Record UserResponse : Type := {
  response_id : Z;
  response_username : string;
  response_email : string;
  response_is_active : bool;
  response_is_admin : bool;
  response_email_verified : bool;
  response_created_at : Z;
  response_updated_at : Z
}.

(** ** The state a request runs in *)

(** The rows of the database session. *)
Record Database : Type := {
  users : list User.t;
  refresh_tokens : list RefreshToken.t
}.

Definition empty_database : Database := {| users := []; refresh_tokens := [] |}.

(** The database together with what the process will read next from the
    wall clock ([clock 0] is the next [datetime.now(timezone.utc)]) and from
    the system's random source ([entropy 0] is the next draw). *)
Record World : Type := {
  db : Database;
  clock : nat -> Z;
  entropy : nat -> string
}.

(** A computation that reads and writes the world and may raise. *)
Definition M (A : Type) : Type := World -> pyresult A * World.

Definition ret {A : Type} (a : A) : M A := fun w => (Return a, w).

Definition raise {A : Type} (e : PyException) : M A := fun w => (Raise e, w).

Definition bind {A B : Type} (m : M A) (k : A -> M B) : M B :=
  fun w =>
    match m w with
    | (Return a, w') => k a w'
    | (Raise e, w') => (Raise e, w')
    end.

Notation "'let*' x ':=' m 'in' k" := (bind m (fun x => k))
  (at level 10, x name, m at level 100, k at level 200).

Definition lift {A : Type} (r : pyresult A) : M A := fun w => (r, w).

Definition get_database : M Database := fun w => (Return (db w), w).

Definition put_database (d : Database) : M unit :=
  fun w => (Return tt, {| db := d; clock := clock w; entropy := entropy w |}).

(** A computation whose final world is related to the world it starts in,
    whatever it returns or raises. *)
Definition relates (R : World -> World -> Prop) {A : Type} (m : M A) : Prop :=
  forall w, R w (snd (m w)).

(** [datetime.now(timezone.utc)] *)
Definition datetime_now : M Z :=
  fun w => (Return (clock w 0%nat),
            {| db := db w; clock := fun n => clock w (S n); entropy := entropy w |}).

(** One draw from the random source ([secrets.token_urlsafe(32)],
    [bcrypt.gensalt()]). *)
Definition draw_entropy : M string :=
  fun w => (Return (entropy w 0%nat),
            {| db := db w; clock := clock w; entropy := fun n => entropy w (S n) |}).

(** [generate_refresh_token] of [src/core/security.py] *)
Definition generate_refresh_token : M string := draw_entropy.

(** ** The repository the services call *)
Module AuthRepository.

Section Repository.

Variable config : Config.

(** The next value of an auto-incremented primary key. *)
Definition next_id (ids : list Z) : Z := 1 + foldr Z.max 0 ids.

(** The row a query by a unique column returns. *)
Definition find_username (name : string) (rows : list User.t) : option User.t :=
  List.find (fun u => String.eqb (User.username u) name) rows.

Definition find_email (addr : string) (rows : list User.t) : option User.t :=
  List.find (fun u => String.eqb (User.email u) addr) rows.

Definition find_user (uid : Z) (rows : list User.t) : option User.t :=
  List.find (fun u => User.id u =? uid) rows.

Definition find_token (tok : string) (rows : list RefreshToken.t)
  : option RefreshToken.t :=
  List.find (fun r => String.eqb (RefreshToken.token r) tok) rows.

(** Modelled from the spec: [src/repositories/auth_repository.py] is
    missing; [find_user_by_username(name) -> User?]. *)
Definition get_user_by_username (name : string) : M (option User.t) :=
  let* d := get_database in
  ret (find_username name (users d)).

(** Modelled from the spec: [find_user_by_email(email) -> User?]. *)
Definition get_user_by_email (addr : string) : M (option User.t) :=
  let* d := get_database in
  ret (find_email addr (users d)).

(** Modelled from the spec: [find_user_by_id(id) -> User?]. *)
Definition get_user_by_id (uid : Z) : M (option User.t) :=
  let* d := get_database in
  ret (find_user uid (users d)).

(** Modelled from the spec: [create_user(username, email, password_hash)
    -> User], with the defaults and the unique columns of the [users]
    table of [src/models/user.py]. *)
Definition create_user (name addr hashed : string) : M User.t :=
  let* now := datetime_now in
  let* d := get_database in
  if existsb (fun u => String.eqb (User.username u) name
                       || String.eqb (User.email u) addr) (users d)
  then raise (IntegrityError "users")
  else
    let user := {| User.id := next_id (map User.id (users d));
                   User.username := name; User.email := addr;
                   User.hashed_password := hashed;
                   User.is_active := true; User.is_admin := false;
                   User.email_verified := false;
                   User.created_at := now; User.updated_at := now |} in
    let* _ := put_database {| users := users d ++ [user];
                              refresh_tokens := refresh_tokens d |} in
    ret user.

Prompt. Please go over the data above and copy each line with "bool" in it.

Response.
  response_is_active : bool;
  response_is_admin : bool;
  response_email_verified : bool;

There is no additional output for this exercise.